Ahn’s sentence will remain the same, however, he’ll have to sacrifice 191 bitcoins, value about $1.4 million at press time along with a few $654,000 in cash. Tracking Ahn’s trades on Bitcoin’s ledger, the court was able to ascertain how many bitcoins he acquired as payment.
“It isn’t suitable to confiscate bitcoins since they are in the form of electronics without bodily things, unlike cash,” the court ruled. “digital money cannot assume an objective standard value. ”

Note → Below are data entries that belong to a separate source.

(** The configuration that is read back. *)
Lemma read_statuses : c_Statuses (resolved_at p next s') = Statuses d.
Proof using All.
  simpl. set (f := fun st : workflowStatus => match ids !! ws_Key st with Some id => id | None => p end).
  assert (Hf : forall i st, Statuses d !! i = Some st -> ids !! ws_Key st = Some (f st) /\ workflow_status s' (f st) = Some st /\
    s_config_status s' !! (p, next, f st) = Some (Z.of_nat i)).
  { intros i st Hi. destruct (in_each _ Hin _ _ Hi) as (id & Hid & Hc & Hw). unfold f. by rewrite Hid. }
  rewrite (sort_numbered f (Statuses d) 0).
  - assert (Hl : forall i st, Statuses d !! i = Some st -> workflow_status s' (f st) = Some st) by (intros; by eapply Hf).
    clear Hf. revert Hl. generalize 0. generalize (Statuses d). clear. induction l as [|st l IH]; intros n Hl; [done|].
    simpl. rewrite (Hl 0%nat st) by done. f_equal. apply IH. intros i. exact (Hl (S i)).
  - apply NoDup_status_rows.
  - intros [u m]. rewrite elem_status_rows, elem_numbered. split.
    + intros [Hc|(i & st & id & Hi & Hk & Hx & ->)]%(in_only _ Hin); [by rewrite no_status_next in Hc|].
      exists i, st. injection Hx as ->. destruct (Hf _ _ Hi) as [Hk' _]. split_and!; [done|congruence|lia].
    + intros (i & st & Hi & -> & ->). destruct (Hf _ _ Hi) as (_ & _ & Hc). exact Hc.
Qed.

Lemma new_status_key k id : ids !! k = Some id <-> status_key s' id = Some k /\ in_version s' p next id.
Proof using All.
  split.
  - intros Hk. destruct (new_status_row _ _ Hk) as (row & Hr & _ & <- & _). unfold status_key. rewrite Hr.
    split; [done|]. apply in_version_new. right. split; [done|by eexists].
  - intros [Hk Hv]. apply in_version_new in Hv as [[m Hm]|[_ [k' Hk']]]; [by rewrite no_status_next in Hm|].
    destruct (new_status_row _ _ Hk') as (row & Hr & _ & <- & _). unfold status_key in Hk. rewrite Hr in Hk. simpl in Hk. congruence.
Qed.

Lemma requires_strings l : requires_of (JArr (map JStr l)) = Some l.
Proof. clear. induction l as [|x l IH]; [done|]. simpl in *. by rewrite IH. Qed.

Lemma read_arcs from a :
  (from, a) ∈ c_Transitions (resolved_at p next s') <-> exists targets, Transitions d !! from = Some targets /\ a ∈ targets.
Proof using All.
  simpl. rewrite list_elem_of_omap. split.
  - intros ([[f t] req] & Hr & Hx). apply elem_arc_rows, (in_arcs _ Hin) in Hr as (from' & targets & a' & Ht & Ha & Hf & Hto & ->).
    apply new_status_key in Hf as [Hf _], Hto as [Hto _]. rewrite Hf, Hto, requires_strings in Hx. injection Hx as <- <-.
    exists targets. split; [done|]. by destruct a'.
  - intros (targets & Ht & Ha). destruct (in_arcs_known _ Hin _ _ _ Ht Ha) as [[f Hf] [t Hto]].
    exists (f, t, JArr (map JStr (arc_Requires a))). split.
    + apply elem_arc_rows, (in_arcs _ Hin). by exists from, targets, a.
    + apply new_status_key in Hf as [Hf _], Hto as [Hto _]. rewrite Hf, Hto, requires_strings. by destruct a.
Qed.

“Korean legislation stipulates that a seizable hidden advantage ranges from cash, deposits, stocks, and other kinds of abstract and concrete items holding standard value,” the judgment from that Tuesday reads. “Bitcoin is intangible and stems in the form of digitized files, but it is traded on an exchange and may be used to purchase goods. Thus, receiving bitcoins is a means of earning profits. ”
The nation ’s Supreme Court thinks otherwise. Even the Suwon District Court’s no decision was sentenced, and, upon being challenged in South Korea’s highest court, it didn’t maintain.
Seeing as Ahn accrued his digital luck in exchange for a illegal provider, the court reversed the decision also mandated it is legal for the authorities to confiscate it.
According to the court, the authorities could not grab Ahn’s bitcoins since, unlike other assets tied to illegal dealings, so they aren’t tangible.